_The problem:_ In the data below, find the line containing "(* ===== verification/Sessions.v ===== *)", then set down that line and every later line up to and including the line containing "(∃ k, c = SGetenv", exactly.
-.-.-
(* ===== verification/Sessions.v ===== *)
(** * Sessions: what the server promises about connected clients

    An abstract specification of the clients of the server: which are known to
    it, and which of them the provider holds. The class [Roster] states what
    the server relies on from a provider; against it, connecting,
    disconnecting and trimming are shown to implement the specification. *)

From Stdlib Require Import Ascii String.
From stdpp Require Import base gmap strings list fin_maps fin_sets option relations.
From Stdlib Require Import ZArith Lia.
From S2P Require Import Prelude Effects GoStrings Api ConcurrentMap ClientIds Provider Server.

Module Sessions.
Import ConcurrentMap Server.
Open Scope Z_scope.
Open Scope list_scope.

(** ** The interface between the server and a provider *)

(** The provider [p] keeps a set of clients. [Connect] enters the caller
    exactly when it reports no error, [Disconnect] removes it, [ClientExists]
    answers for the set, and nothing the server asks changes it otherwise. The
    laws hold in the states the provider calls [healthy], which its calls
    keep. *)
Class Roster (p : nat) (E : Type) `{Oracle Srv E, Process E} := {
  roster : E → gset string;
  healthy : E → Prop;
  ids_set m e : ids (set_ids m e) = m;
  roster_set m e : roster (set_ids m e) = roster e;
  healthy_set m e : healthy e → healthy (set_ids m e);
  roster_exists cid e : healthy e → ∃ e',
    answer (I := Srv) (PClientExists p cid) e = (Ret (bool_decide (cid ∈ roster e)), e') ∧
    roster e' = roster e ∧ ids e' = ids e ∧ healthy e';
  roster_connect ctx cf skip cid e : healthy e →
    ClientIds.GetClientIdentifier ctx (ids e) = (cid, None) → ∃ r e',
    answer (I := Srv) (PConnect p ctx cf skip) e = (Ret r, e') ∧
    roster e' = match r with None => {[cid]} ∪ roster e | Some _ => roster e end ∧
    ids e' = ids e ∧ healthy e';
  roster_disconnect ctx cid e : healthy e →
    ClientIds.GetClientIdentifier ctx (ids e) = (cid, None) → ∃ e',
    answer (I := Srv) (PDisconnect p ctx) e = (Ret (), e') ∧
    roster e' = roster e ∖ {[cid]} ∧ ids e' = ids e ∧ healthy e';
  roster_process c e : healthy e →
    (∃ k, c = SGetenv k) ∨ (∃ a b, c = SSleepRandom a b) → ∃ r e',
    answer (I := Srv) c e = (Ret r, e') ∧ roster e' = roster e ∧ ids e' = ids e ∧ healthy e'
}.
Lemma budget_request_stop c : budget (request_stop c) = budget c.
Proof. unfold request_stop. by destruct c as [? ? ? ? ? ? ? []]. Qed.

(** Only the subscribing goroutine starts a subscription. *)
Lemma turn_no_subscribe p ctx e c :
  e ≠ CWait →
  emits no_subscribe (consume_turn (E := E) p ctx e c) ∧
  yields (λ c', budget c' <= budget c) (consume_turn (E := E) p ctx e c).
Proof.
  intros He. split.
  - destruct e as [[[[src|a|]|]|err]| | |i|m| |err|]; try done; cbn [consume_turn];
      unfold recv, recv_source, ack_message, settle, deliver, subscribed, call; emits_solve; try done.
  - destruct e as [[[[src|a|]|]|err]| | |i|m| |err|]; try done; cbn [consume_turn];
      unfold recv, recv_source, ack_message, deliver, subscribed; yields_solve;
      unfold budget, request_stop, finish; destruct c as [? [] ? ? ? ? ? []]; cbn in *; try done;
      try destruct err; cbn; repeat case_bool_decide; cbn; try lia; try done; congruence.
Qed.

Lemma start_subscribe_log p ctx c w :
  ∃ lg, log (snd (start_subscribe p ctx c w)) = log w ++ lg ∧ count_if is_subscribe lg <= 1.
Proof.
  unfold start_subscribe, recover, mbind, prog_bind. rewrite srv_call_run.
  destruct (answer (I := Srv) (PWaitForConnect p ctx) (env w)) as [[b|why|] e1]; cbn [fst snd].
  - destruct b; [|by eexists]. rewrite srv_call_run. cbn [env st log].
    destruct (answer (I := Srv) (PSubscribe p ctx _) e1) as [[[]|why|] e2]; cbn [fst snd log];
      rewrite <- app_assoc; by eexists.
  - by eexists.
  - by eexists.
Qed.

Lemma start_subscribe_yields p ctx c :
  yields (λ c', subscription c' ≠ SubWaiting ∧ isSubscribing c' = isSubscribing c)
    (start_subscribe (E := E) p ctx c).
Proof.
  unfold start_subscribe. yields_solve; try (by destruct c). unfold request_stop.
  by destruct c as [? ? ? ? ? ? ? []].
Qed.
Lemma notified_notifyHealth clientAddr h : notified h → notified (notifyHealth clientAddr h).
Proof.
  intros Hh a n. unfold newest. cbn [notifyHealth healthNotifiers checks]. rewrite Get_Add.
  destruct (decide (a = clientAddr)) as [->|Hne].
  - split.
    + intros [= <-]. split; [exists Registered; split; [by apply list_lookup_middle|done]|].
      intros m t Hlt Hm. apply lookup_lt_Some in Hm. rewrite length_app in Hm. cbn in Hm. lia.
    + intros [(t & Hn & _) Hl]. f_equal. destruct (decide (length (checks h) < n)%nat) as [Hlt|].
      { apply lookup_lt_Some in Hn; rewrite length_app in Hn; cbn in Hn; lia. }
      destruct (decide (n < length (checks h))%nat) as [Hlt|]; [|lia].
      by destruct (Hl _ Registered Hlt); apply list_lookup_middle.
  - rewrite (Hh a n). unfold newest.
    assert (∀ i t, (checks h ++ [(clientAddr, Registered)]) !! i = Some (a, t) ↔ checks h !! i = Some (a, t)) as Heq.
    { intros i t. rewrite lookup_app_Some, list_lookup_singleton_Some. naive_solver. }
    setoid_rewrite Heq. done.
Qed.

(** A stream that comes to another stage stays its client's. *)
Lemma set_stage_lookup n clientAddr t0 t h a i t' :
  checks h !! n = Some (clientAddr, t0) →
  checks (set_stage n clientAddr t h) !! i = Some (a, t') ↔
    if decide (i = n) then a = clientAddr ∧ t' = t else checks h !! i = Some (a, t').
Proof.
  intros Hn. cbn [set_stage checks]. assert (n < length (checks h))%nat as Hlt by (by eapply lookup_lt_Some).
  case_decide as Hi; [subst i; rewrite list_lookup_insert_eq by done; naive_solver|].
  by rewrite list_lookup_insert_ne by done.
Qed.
-.-.-
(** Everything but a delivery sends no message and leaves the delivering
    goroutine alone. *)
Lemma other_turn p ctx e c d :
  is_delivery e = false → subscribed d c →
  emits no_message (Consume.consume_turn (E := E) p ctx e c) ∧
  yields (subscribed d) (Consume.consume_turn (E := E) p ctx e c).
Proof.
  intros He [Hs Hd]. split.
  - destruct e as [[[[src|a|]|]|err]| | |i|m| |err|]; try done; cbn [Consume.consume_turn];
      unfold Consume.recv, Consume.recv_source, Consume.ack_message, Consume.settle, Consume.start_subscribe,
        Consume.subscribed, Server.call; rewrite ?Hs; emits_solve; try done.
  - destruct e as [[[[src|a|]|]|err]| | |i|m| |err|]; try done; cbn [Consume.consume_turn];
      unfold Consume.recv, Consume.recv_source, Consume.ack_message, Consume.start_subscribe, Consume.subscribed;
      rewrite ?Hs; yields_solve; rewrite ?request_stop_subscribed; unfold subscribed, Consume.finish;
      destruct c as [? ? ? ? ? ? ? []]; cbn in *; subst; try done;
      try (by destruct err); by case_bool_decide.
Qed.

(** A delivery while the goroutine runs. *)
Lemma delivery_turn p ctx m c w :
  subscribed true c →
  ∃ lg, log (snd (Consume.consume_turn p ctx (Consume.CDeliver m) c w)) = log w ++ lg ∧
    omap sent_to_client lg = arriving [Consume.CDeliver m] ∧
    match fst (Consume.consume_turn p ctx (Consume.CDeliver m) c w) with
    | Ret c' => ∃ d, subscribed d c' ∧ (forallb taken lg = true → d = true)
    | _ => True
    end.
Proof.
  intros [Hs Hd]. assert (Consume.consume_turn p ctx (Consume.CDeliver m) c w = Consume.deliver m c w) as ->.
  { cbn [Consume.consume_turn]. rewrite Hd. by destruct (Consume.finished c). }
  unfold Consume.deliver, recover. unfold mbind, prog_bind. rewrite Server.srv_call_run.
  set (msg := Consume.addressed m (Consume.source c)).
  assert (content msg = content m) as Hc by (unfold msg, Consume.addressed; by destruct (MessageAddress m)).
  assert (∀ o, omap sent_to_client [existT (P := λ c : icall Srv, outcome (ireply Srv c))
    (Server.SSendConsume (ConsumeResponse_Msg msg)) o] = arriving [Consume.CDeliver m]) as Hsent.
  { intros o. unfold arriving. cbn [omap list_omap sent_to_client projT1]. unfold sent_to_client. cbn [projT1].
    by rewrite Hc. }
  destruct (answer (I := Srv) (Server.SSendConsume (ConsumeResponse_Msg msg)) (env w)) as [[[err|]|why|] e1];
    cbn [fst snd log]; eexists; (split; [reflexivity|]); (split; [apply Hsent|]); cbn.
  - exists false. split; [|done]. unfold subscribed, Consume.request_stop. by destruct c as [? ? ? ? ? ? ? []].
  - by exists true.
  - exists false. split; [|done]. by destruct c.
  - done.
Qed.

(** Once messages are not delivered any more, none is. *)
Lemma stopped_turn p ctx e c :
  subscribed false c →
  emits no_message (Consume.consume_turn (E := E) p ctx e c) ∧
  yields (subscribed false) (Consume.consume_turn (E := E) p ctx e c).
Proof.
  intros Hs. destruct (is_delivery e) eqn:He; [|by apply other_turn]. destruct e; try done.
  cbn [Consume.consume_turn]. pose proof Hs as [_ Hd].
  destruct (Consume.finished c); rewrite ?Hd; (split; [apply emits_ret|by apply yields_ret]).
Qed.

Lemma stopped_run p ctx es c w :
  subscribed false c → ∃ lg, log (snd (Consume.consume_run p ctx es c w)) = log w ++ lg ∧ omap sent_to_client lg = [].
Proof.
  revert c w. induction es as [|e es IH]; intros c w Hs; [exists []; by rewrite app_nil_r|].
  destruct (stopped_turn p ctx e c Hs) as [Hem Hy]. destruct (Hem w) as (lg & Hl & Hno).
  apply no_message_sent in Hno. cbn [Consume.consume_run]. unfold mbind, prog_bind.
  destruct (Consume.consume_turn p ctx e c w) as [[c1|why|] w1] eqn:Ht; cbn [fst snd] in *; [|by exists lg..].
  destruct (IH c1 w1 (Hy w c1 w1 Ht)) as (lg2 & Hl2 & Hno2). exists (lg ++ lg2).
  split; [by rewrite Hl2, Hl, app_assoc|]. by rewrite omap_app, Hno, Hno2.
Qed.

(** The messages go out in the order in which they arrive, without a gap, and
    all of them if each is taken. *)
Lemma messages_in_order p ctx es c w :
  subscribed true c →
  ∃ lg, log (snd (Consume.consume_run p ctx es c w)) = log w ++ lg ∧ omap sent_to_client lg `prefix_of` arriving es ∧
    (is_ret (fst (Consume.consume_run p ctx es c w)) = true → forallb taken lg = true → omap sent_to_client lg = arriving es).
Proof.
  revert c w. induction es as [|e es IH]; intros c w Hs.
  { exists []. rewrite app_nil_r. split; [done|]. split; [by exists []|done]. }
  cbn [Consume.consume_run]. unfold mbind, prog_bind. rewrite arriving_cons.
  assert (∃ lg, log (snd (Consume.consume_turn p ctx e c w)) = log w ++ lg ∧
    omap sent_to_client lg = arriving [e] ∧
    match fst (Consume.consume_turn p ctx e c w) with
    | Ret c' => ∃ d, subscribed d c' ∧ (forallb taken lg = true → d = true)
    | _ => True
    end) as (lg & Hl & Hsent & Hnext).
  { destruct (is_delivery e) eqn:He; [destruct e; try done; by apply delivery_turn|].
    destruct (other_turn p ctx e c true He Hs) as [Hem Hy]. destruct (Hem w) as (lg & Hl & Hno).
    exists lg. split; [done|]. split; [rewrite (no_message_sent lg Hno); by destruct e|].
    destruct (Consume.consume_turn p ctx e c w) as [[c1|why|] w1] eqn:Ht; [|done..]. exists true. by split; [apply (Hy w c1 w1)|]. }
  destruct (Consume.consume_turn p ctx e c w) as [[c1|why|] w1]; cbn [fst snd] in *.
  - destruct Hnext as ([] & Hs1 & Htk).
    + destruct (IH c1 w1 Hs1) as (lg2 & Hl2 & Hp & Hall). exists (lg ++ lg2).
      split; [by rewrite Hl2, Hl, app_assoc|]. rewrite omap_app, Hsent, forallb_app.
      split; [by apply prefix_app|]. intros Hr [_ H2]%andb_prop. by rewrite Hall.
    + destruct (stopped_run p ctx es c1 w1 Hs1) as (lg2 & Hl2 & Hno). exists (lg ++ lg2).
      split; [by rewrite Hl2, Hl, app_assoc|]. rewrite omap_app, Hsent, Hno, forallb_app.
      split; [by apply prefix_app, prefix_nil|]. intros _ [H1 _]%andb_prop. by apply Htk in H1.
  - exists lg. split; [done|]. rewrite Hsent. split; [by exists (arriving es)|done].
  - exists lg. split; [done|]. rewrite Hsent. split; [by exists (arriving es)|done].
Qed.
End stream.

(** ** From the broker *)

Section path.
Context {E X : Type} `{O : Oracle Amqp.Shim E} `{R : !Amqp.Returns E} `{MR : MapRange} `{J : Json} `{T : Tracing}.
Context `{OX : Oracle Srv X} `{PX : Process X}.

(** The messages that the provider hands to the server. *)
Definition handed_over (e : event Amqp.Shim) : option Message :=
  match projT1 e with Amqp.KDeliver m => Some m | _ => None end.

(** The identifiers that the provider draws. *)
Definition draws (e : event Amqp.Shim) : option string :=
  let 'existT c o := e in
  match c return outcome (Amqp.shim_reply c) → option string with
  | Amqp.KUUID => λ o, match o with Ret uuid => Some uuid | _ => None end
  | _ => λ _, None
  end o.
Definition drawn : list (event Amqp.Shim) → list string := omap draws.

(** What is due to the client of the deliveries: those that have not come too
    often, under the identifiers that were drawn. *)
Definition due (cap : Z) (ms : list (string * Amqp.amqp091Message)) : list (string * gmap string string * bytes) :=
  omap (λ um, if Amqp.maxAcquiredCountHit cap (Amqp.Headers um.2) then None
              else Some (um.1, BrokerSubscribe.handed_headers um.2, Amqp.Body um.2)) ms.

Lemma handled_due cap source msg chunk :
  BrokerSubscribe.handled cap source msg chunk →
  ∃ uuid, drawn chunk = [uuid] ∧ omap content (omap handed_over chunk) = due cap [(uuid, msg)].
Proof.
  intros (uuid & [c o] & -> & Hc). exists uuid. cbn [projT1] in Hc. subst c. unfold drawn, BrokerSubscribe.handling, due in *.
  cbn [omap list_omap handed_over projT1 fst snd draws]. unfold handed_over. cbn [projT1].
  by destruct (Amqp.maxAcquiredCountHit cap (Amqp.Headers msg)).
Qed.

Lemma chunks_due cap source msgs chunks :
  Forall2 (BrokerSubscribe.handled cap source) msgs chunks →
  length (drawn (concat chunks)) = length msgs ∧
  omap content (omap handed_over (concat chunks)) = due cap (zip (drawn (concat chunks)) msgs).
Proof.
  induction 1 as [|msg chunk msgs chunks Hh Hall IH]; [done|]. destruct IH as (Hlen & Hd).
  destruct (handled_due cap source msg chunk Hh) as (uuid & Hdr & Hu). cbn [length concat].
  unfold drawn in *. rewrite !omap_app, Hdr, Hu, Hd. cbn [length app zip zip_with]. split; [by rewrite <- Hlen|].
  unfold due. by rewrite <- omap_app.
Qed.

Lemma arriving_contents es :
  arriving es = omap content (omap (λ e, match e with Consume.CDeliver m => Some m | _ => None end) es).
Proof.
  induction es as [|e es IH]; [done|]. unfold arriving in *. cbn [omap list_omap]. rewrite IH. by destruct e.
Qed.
-.-.-
_Written answer:_
(* ===== verification/Sessions.v ===== *)
(** * Sessions: what the server promises about connected clients

    An abstract specification of the clients of the server: which are known to
    it, and which of them the provider holds. The class [Roster] states what
    the server relies on from a provider; against it, connecting,
    disconnecting and trimming are shown to implement the specification. *)

From Stdlib Require Import Ascii String.
From stdpp Require Import base gmap strings list fin_maps fin_sets option relations.
From Stdlib Require Import ZArith Lia.
From S2P Require Import Prelude Effects GoStrings Api ConcurrentMap ClientIds Provider Server.

Module Sessions.
Import ConcurrentMap Server.
Open Scope Z_scope.
Open Scope list_scope.

(** ** The interface between the server and a provider *)

(** The provider [p] keeps a set of clients. [Connect] enters the caller
    exactly when it reports no error, [Disconnect] removes it, [ClientExists]
    answers for the set, and nothing the server asks changes it otherwise. The
    laws hold in the states the provider calls [healthy], which its calls
    keep. *)
Class Roster (p : nat) (E : Type) `{Oracle Srv E, Process E} := {
  roster : E → gset string;
  healthy : E → Prop;
  ids_set m e : ids (set_ids m e) = m;
  roster_set m e : roster (set_ids m e) = roster e;
  healthy_set m e : healthy e → healthy (set_ids m e);
  roster_exists cid e : healthy e → ∃ e',
    answer (I := Srv) (PClientExists p cid) e = (Ret (bool_decide (cid ∈ roster e)), e') ∧
    roster e' = roster e ∧ ids e' = ids e ∧ healthy e';
  roster_connect ctx cf skip cid e : healthy e →
    ClientIds.GetClientIdentifier ctx (ids e) = (cid, None) → ∃ r e',
    answer (I := Srv) (PConnect p ctx cf skip) e = (Ret r, e') ∧
    roster e' = match r with None => {[cid]} ∪ roster e | Some _ => roster e end ∧
    ids e' = ids e ∧ healthy e';
  roster_disconnect ctx cid e : healthy e →
    ClientIds.GetClientIdentifier ctx (ids e) = (cid, None) → ∃ e',
    answer (I := Srv) (PDisconnect p ctx) e = (Ret (), e') ∧
    roster e' = roster e ∖ {[cid]} ∧ ids e' = ids e ∧ healthy e';
  roster_process c e : healthy e →
    (∃ k, c = SGetenv k) ∨ (∃ a b, c = SSleepRandom a b) → ∃ r e',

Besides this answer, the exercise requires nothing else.